Recipe Flashback: Baked Pasta Casserole

Good evening everyone! Our summer schedule continues tonight as Maggie and I are taking the night off to enjoy the great weather. You're not totally out of luck, however, as we are posting one of our classic recipes from last summer for you to revisit. This baked pasta casserole is so good, it made our cookbook. Check it out again (or maybe for the first time) and be sure to give it a try yourself:


I used to never be a fan of pasta. That's because I've always held this 'image' in my mind of what pasta is. Spaghetti, canned tomato sauce and parmesan cheese...'pasta'. As we've been diving into the multiple cookbooks that now line our shelves, I'm come to realize that pasta is so much more. It's penne with vodka sauce, it's a base for great french chicken and it can even be naked! Not to mention, most pasta dishes seem to be fast and easy to prepare, with fantastic results.
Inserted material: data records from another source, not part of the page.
Definition read_sign (s : list N) : bool * list N :=
  match s with
  | c :: r => if c =? 45 then (true, r) else if c =? 43 then (false, r) else (false, s)
  | [] => (false, [])
  end.

Definition read_exp (s : list N) : option (Z * list N) :=
  match s with
  | c :: r =>
    if (c =? 101) || (c =? 69) then
      let '(neg, r1) := read_sign r in
      match read_digits r1 with
      | (Decimal.Nil, _) => None
      | (ep, rest) =>
        let e := Z.of_N (N.of_uint ep) in
        Some (if neg then (- e)%Z else e, rest)
      end
    else Some (0%Z, s)
  | [] => Some (0%Z, [])
  end.

(** the number [(-1)^neg * m * 10^e], in lowest terms *)
Definition decimal_value (neg : bool) (m : N) (e : Z) : Q :=
  let z := if neg then (- Z.of_N m)%Z else Z.of_N m in
  if (0 <=? e)%Z then Qmake (z * 10 ^ e)%Z 1
  else Qred (Qmake z (Z.to_pos (10 ^ (- e)))).

Definition read_minus (s : list N) : bool * list N :=
  match s with
  | c :: r => if c =? 45 then (true, r) else (false, s)
  | [] => (false, [])
  end.

Definition parse_number (s : list N) : option (Q * list N) :=
  let '(neg, s1) := read_minus s in
  let '(ip, s2) := read_digits s1 in
  if int_part_ok ip then
    '(fp, s3) ← read_frac s2;
    '(e, s4) ← read_exp s3;
    let k := Decimal.nb_digits fp in
    let m := N.of_uint ip * 10 ^ N.of_nat k + N.of_uint fp in
    Some (decimal_value neg m (e - Z.of_nat k), s4)
  else None.

Fixpoint strip_prefix (p s : list N) : option (list N) :=
  match p, s with
  | [], _ => Some s
  | a :: p', b :: s' => if a =? b then strip_prefix p' s' else None
  | _ :: _, [] => None
  end.

(** What a recursive-descent step answers: a value and the rest of the
    text, a syntax error, or that the recursion bound was reached. *)
Inductive presult (A : Type) : Type :=
  | POk (a : A) (rest : list N)
  | PSyntax
  | PFuel.
Arguments POk {A} a rest.
Arguments PSyntax {A}.
Arguments PFuel {A}.

Definition pmap {A B} (f : A → B) (r : presult A) : presult B :=
  match r with
  | POk a rest => POk (f a) rest
  | PSyntax => PSyntax
  | PFuel => PFuel
  end.

Definition of_option {A} (o : option (A * list N)) : presult A :=
  match o with
  | Some (a, rest) => POk a rest
  | None => PSyntax
  end.

(** [CreateDataProperty] on an object kept as its member list *)
Fixpoint define (k : jsstring) (v : json) (o : list (jsstring * json))
  : list (jsstring * json) :=
  match o with
  | [] => [(k, v)]
  | (k', v') :: o' => if decide (k' = k) then (k, v) :: o' else (k', v') :: define k v o'
  end.
(** C10. [ensureArray] gives the empty array when its argument is falsy
    or has a falsy [length], and its argument otherwise; so it gives the
    empty array for [undefined], [null], booleans, numbers, the empty
    string, the empty array and objects without a [length], and gives a
    non-empty array or string back as it is. *)
Theorem ensureArray_spec (v : value) :
  ensureArray v
  = (if negb (toBoolean v) || negb (toBoolean (length_of v))
     then Array [] else v)
  /\ (ensureArray v = Array [] \/ ensureArray v = v)
  /\ ensureArray Undefined = Array []
  /\ ensureArray Null = Array []
  /\ (forall b, ensureArray (Boolean b) = Array [])
  /\ (forall x, ensureArray (Number x) = Array [])
  /\ ensureArray (String []) = Array []
  /\ ensureArray (Array []) = Array []
  /\ (forall props,
        lookup (Js.lit "length") props = Undefined ->
        ensureArray (Object props) = Array [])
  /\ (forall props,
        toBoolean (lookup (Js.lit "length") props) = true ->
        ensureArray (Object props) = Object props)
  /\ (forall x items, ensureArray (Array (x :: items)) = Array (x :: items))
  /\ (forall c s, ensureArray (String (c :: s)) = String (c :: s)).
Proof.
  split.
  { unfold ensureArray. destruct (toBoolean v); reflexivity. }
  split.
  { unfold ensureArray.
    destruct (toBoolean v); simpl; [|left; reflexivity].
    destruct (toBoolean (length_of v)); simpl; [right | left]; reflexivity. }
  repeat split; try reflexivity.
  - intros [|]; reflexivity.
  - intros x. unfold ensureArray.
    destruct (toBoolean (Number x)); reflexivity.
  - intros props Hnone. unfold ensureArray. simpl. rewrite Hnone. reflexivity.
  - intros props Hlen. unfold ensureArray. simpl. rewrite Hlen. reflexivity.
Qed.
(** * Only Good Reads: the review route (src/app/api/reviews/route.ts)

    A shallow embedding of the route handler [GET] and of the two fetch
    paths it chooses between, [fetchBookPageData] (the bootstrap from the
    state embedded in a book page) and [fetchReviewsViaGraphQL] (the cursor
    fetch), followed by the properties of the specification.

    Conventions of the embedding.
    - A JavaScript string is a [string]; each character stands for one code
      unit below 256.
    - A JavaScript value that comes out of [JSON.parse] or [response.json()]
      is a [value].  Numbers are the integers ([Z]): ratings, counts and
      epoch timestamps.  An object is the list of its own properties in
      [Object.keys] order.  A property that is read under a computed key
      may be inherited: that read gives a [JS.Member].  A conversion to a
      primitive may throw: the operators that convert return an [Outcome].
    - What the JavaScript runtime and the libraries compute and the source
      does not define ([JSON.parse], the conversion of a string to a
      number, [Date.prototype.toLocaleDateString], the wording of a
      [TypeError]) is the class [Runtime].
    - The two upstream collaborators are the record [Upstream]; every call
      to one of them is appended to a log, so that a theorem can say which
      calls a request makes. *)

From Stdlib Require Import ZArith List String Ascii Bool Lia.
From Stdlib Require Import Numbers.DecimalString.
From Stdlib Require Numbers.DecimalPos.
From Stdlib Require Import Recdef FunInd.
Import ListNotations.

Local Open Scope string_scope.
Local Open Scope Z_scope.

(* ------------------------------------------------------------------ *)
(** ** Strings *)

Module Str.

Definition char_code (c : ascii) : nat := nat_of_ascii c.
(** * resolve.py: an iterative DNS resolver, embedded and verified

    The embedding follows [src/resolve.py].  The wire-protocol library
    (dnspython) is outside the repository: its two entry points used by the
    resolver, [dns.name.from_text] and [dns.query.udp], are parameters of the
    model.  A query either gives a parsed message or [None], which is the
    failure value that [lookup] tests for.  The network may answer the same
    question differently over time, so the client is a function of the
    queries issued so far as well as of the query itself. *)

From stdpp Require Import gmap strings list fin_maps pretty.

Local Open Scope Z_scope.

(** ** Data model *)

(** Wire-protocol type codes ([dns.rdatatype]). *)
Module rdatatype.
Definition A : Z := 1.
Definition NS : Z := 2.
Definition CNAME : Z := 5.
Definition SOA : Z := 6.
Definition MX : Z := 15.
Definition AAAA : Z := 28.
End rdatatype.

(** [dns.name.Name]; [name_text] is what [str] gives. *)
Record Name := mkName { name_text : string }.

(** One resource record's data.  Python reads attributes by name, so the
    type-specific ones are optional: reading an absent one raises
    [AttributeError]. *)
Record Rdata := mkRdata {
  rdtype : Z;
  to_text : string;
  target : option Name;
  preference : option Z;
  exchange : option Name
}.

(** A resource-record set: owner name, type and the records, [rrset[i]]
    being [rrset_items !! i]. *)
Record RRset := mkRRset {
  rrset_name : Name;
  rrset_rdtype : Z;
  rrset_items : list Rdata
}.

(** [dns.message.Message], reduced to the three sections the resolver reads. *)
Record Message := mkMessage {
  answer : list RRset;
  authority : list RRset;
  additional : list RRset
}.
(** C8, as the code has it: the delay handed to [setInterval] is 60000 when
    [RSS_INTERVAL_MS] is unset or empty, and otherwise what [Number] makes
    of the string. For a run of decimal digits, with or without white space
    around it, that is the double nearest to the number of milliseconds
    they spell: that number itself up to [2^53], a rounded one beyond
    (and [1e400] is infinite). Other literals are converted likewise. *)
Theorem clientReady_interval (v : option string) :
  clientReady v =
    Returned (match v with
              | Some s => if Js.truthy s then Num.StringToNumber s
                          else Num.ofZ 60000
              | None => Num.ofZ 60000
              end) /\
  Num.integerValue (Num.ofZ 60000) = Some 60000 /\
  (forall s, Js.truthy (Js.trim s) = true -> Js.allDigits (Js.trim s) = true ->
     let ms := Js.BigInt (Js.trim s) in
     clientReady (Some s) = Returned (Num.ofZ ms) /\
     (ms <= 2 ^ 53 -> Num.integerValue (Num.ofZ ms) = Some ms)) /\
  clientReady (Some "1500") = Returned (Num.ofZ 1500) /\
  clientReady (Some "2.5e3") = Returned (Num.ofZ 2500) /\
  clientReady (Some "0x3E8") = Returned (Num.ofZ 1000) /\
  clientReady (Some "9007199254740993") = Returned (Num.ofZ 9007199254740992) /\
  clientReady (Some "1e400") = Returned (Infinite false) /\
  clientReady (Some "1e-400") = Returned (Num.ofZ 0).
Proof.
  assert (Hgen : clientReady v =
    Returned (match v with
              | Some s => if Js.truthy s then Num.StringToNumber s
                          else Num.ofZ 60000
              | None => Num.ofZ 60000
              end)) by (destruct v as [[|c s]|]; reflexivity).
  split; [exact Hgen|]. split; [reflexivity|].
  split; [|repeat split; vm_compute; reflexivity].
  intros s Ht Hd ms. split.
  - assert (Hs : Js.truthy s = true) by (destruct s; [discriminate Ht | reflexivity]).
    unfold clientReady, startRssLoop, jsOr, envValue. cbn [isTruthy]. rewrite Hs.
    cbn. now rewrite StringToNumber_digits.
  - intros Hle. apply ofZ_exact. split; [|exact Hle].
    subst ms.
    assert (H : forall t acc, 0 <= acc -> Js.allDigits t = true -> 0 <= Js.bigIntFrom acc t).
    { clear. induction t as [|c t IH]; intros acc Hacc Hd; [exact Hacc|].
      cbn in *. apply andb_true_iff in Hd as [Hc Hd]. apply IH; [|exact Hd].
      unfold Js.digitValue, Js.isDigit in *. apply andb_true_iff in Hc as [Hc _].
      apply Nat.leb_le in Hc. lia. }
    apply (H (Js.trim s) 0); [lia | exact Hd].
Qed.
Lemma Part000_uploadImageToWP_keeps_res image filename :
  keeps_res (Part000.uploadImageToWP env image filename).
Proof.
  intros m. destruct (env_WP_SITE_URL env) as [site|] eqn:Hs.
  - destruct (world_fetch
                (fst (upload_request env (strip_trailing_slashes site) image filename))
                (snd (upload_request env (strip_trailing_slashes site) image filename))
                (ext m)) as [r w'] eqn:Hw.
    rewrite (Part000_uploadImageToWP_run env image filename site m r w' Hs Hw).
    reflexivity.
  - rewrite (Part000_uploadImageToWP_unset env _ _ _ Hs). reflexivity.
Qed.

Lemma IndexJs_callOpenAIImage_keeps_res prompt :
  keeps_res (IndexJs.callOpenAIImage env prompt).
Proof.
  intros m.
  destruct (world_fetch (fst (generate_b64_request env prompt))
              (snd (generate_b64_request env prompt)) (ext m)) as [r w'] eqn:Hw.
  rewrite (IndexJs_callOpenAIImage_run env prompt m r w' Hw). reflexivity.
Qed.

Lemma Part000_callOpenAIImage_keeps_res prompt :
  keeps_res (Part000.callOpenAIImage env prompt).
Proof.
  intros m.
  destruct (world_fetch (fst (generate_url_request env prompt))
              (snd (generate_url_request env prompt)) (ext m)) as [r w1] eqn:Hw.
  destruct (Part000_image_url r) as [e|imageUrl] eqn:Hu.
  - rewrite (Part000_callOpenAIImage_stops env prompt m r w1 e Hw Hu). reflexivity.
  - destruct (world_fetch imageUrl None w1) as [r2 w2] eqn:Hw2.
    rewrite (Part000_callOpenAIImage_downloads env prompt m r w1 imageUrl r2 w2 Hw Hu Hw2).
    reflexivity.
Qed.

Lemma IndexJs_runWorker_keeps_res : keeps_res (IndexJs.runWorker env).
Proof.
  rewrite IndexJs_runWorker_eq. apply orchestrate_keeps_res.
  - apply IndexJs_getLatestPost_keeps_res.
  - intros post m. rewrite IndexJs_title_of_run. reflexivity.
  - apply IndexJs_callOpenAIImage_keeps_res.
  - apply IndexJs_uploadImageToWP_keeps_res.
  - intros postId mediaId. apply IndexJs_wpApiJson_keeps_res.
Qed.

Lemma Part000_runWorker_keeps_res : keeps_res (Part000.runWorker env).
Proof.
  rewrite Part000_runWorker_eq. apply orchestrate_keeps_res.
  - apply Part000_getLatestPost_keeps_res.
  - intros post m. rewrite Part000_title_of_run. reflexivity.
  - apply Part000_callOpenAIImage_keeps_res.
  - apply Part000_uploadImageToWP_keeps_res.
  - intros postId mediaId. apply IndexJs_wpApiJson_keeps_res.
Qed.
End StagesKeepRes.

(** ** End-to-end properties of a run *)

(** C2. On [/run] with the right secret, when all the collaborator calls
    succeed ([all_succeed]: the latest post is fetched, its title and id
    are read, the image is generated, uploaded and attached), the listener
    answers 200 with the JSON serialization of
    [{ ok: true, postId, mediaId }], where [postId] is the [id] of the
    post that [getLatestPost] returned and [mediaId] is what
    [uploadImageToWP] returned.  This holds for both implementations. *)
Theorem run_answers_with_the_ids {RT : Runtime} {W : World} env req u m :
  URL_new (url req) = inr u ->
  pathname u = "/run" ->
  searchParams_get (searchParams u) "secret" = Some (WORKER_SECRET env) ->
  statusCode (res m) = 200 ->
  (forall postId mediaId m',
     IndexJs_all_succeed env m postId mediaId m' ->
     IndexJs.server env req m
       = (inr tt, answered m' 200 [("Content-Type", "application/json")]
                    (JSON_stringify (run_result postId mediaId))))
  /\ (forall postId mediaId m',
        Part000_all_succeed env m postId mediaId m' ->
        Part000.server env req m
          = (inr tt, answered m' 200 [("Content-Type", "application/json")]
                       (JSON_stringify (run_result postId mediaId)))).
Proof.
  intros Hu Hp Hs H200. split; intros postId mediaId m' Hall.
  - rewrite (IndexJs_server_runs env req u m Hu Hp Hs).
    pose proof (IndexJs_runWorker_keeps_res env m) as Hres.
    assert (IndexJs.runWorker env m = (inr (run_result postId mediaId), m')) as Hrun.
    { rewrite IndexJs_runWorker_eq. apply orchestrate_returns_iff.
      exists postId, mediaId. split; [exact Hall | reflexivity]. }
    rewrite Hrun in *. cbn [snd] in Hres. rewrite Hres, H200. reflexivity.
  - rewrite (Part000_server_runs env req u m Hu Hp Hs).
    pose proof (Part000_runWorker_keeps_res env m) as Hres.
    assert (Part000.runWorker env m = (inr (run_result postId mediaId), m')) as Hrun.
    { rewrite Part000_runWorker_eq. apply orchestrate_returns_iff.
      exists postId, mediaId. split; [exact Hall | reflexivity]. }
    rewrite Hrun in *. cbn [snd] in Hres. rewrite Hres, H200. reflexivity.
Qed.

(** C9. A result returned by [runWorker] is [{ ok: true, postId, mediaId }]:
    its [ok] field is [true] in both implementations; a failed run throws
    and returns no result. *)
Theorem run_result_is_ok {RT : Runtime} {W : World} env m r m' :
  IndexJs.runWorker env m = (inr r, m') \/ Part000.runWorker env m = (inr r, m') ->
  get_prop r "ok" = inr (VBool true)
  /\ exists postId mediaId, r = run_result postId mediaId.
Proof.
  intros [H|H].
  - rewrite IndexJs_runWorker_eq in H. apply orchestrate_returns_iff in H.
    destruct H as (postId & mediaId & _ & ->). split; [reflexivity | eauto].
  - rewrite Part000_runWorker_eq in H. apply orchestrate_returns_iff in H.
    destruct H as (postId & mediaId & _ & ->). split; [reflexivity | eauto].
Qed.

(** C8. An error raised by any stage of the pipeline ([raised]: by one of
    the four collaborator calls, or by reading the post's title or id) is
    the error [runWorker] throws, in the state it was raised in, and
    conversely [runWorker] throws nothing else; the listener then answers
    500 with the error's message as the body.  Nothing is retried: the
    final state is the state of the throw with the answer written (and, in
    [src/unnamed/part_000], the error logged). *)
Theorem errors_surface_as_500 {RT : Runtime} {W : World} env req u m e m' :
  URL_new (url req) = inr u ->
  pathname u = "/run" ->
  searchParams_get (searchParams u) "secret" = Some (WORKER_SECRET env) ->
  (IndexJs_raised env m e m' <-> IndexJs.runWorker env m = (inl e, m'))
  /\ (IndexJs_raised env m e m' ->
        IndexJs.server env req m = (inr tt, answered m' 500 [] (message e)))
  /\ (Part000_raised env m e m' <-> Part000.runWorker env m = (inl e, m'))
  /\ (Part000_raised env m e m' ->
        Part000.server env req m
          = (inr tt, answered (error_logged m' e) 500 [] (message e))).
Proof.
  intros Hu Hp Hs.
  assert (IndexJs_raised env m e m' <-> IndexJs.runWorker env m = (inl e, m')) as HI.
  { rewrite IndexJs_runWorker_eq. symmetry. apply orchestrate_throws_iff. }
  assert (Part000_raised env m e m' <-> Part000.runWorker env m = (inl e, m')) as HP.
  { rewrite Part000_runWorker_eq. symmetry. apply orchestrate_throws_iff. }
  split; [exact HI|]. split; [|split; [exact HP|]].
  - intros Hr. apply HI in Hr.
    rewrite (IndexJs_server_runs env req u m Hu Hp Hs), Hr. reflexivity.
  - intros Hr. apply HP in Hr.
    rewrite (Part000_server_runs env req u m Hu Hp Hs), Hr. reflexivity.
Qed.

(** Each file's stage lemmas, put together. *)
Lemma IndexJs_stage_failure {RT : Runtime} {W : World} env s (m : machine) e m' :
  IndexJs_fails_at env s m e m' ->
  IndexJs.runWorker env m = (inl e, m')
  /\ exists prompt image filename postId mediaId,
       strictly_sequenced (IndexJs_pipeline_upto s env prompt image filename postId mediaId)
         m (IndexJs.runWorker env m).
Proof.
  intros H.
  destruct (stage_failure_sequenced
              (IndexJs.getLatestPost env) IndexJs.title_of IndexJs.prompt_of
              (IndexJs.callOpenAIImage env) (IndexJs.uploadImageToWP env)
              (IndexJs.setFeaturedImage env)
              (posts_request env (base_of env))
              (fun prompt p => p = [generate_b64_request env prompt])
              (upload_request env (base_of env))
              (featured_request env (base_of env))
              (IndexJs_getLatestPost_sequenced env)
              (fun post m0 => f_equal snd (IndexJs_title_of_run post m0))
              (fun prompt m0 =>
                 ex_intro (fun p => p = [generate_b64_request env prompt]
                                    /\ strictly_sequenced p m0
                                         (IndexJs.callOpenAIImage env prompt m0))
                   _ (conj eq_refl (IndexJs_callOpenAIImage_sequenced env prompt m0)))
              (IndexJs_uploadImageToWP_sequenced env)
              (IndexJs_setFeaturedImage_sequenced env) s m e m' H)
    as (Hrun & prompt & p & image & filename & postId & mediaId & -> & Hseq).
  split; [exact Hrun|].
  exists prompt, image, filename, postId, mediaId. exact Hseq.
Qed.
I decided to try another unique pasta recipe tonight; 'Baked Cheesy Pasta Casserole'. My normal association with that phrasing is boxed noodles that come with some dried cheese (I.E. 'just add milk') concoction that is all too perfectly yellow and doesn't really taste like cheese. Unfortunately, the common casserole has become so mass produced and 'easy' that what you can find from Hamburger Helper and in the freezer section has just become 'acceptable'. Well, with tonight's recipe - I'm hoping to dispel that myth. My recipe tonight is quick, easy and (hopefully) delicious.

The Recipe: Baked Pasta Casserole

What You'll Need:

2 Slices High Quality Bread (White or Wheat)
1 Ounce Parmesan Cheese, Grated (About 1/2 Cup)
4 Ounces Italian Fontina Cheese, Shredded (About 1 Cup)
3 Ounces Gorgonzola Cheese, Crumbled (About 3/4 Cup)
1 Ounce Pecorino Romano Cheese (Or Substitute) *
1 Pound Penne
2 Teaspoons Unsalted Butter
2 Teaspoons All Purpose Flour
1 1/2 Cups Heavy Cream

As always, pre-measure before you begin

*Pecorino Romano cheese proved a little tricky for us to track down this week. We did find some, but it came in large quantities (when we only needed an ounce, it seemed like overkill). Pecorino Romano, also called 'Romano' cheese is made from goat's milk in Italy. However, the North American version comes from cow's milk - meaning substitutes for this cheese are fairly simple to find. Pecorino Romano is a sharper cheese, with a salty finish. This means you can substitute with cheeses such as parmesan, asiago or any pecorino cheese.  In our situation, I simply substituted the spendy Italian cheese with the relatively cheap parmesan cheese.

The cheeses!

Begin by taking two high quality slices of white or wheat bread (this can be bread you've made yourself - or if you don't want to take the extra effort, by buying some higher end bread. Pepperidge Farms' Whole Wheat bread is a very high quality bread that works well here) and slice them into quarters. Our slices of bread had extra crumbly and tough crust, so I opted to remove the crust and break them down separately. Place these strips of bread into a food processor and pulse until the bread has been reduced to crumbs. This should take about 15 to 30 seconds.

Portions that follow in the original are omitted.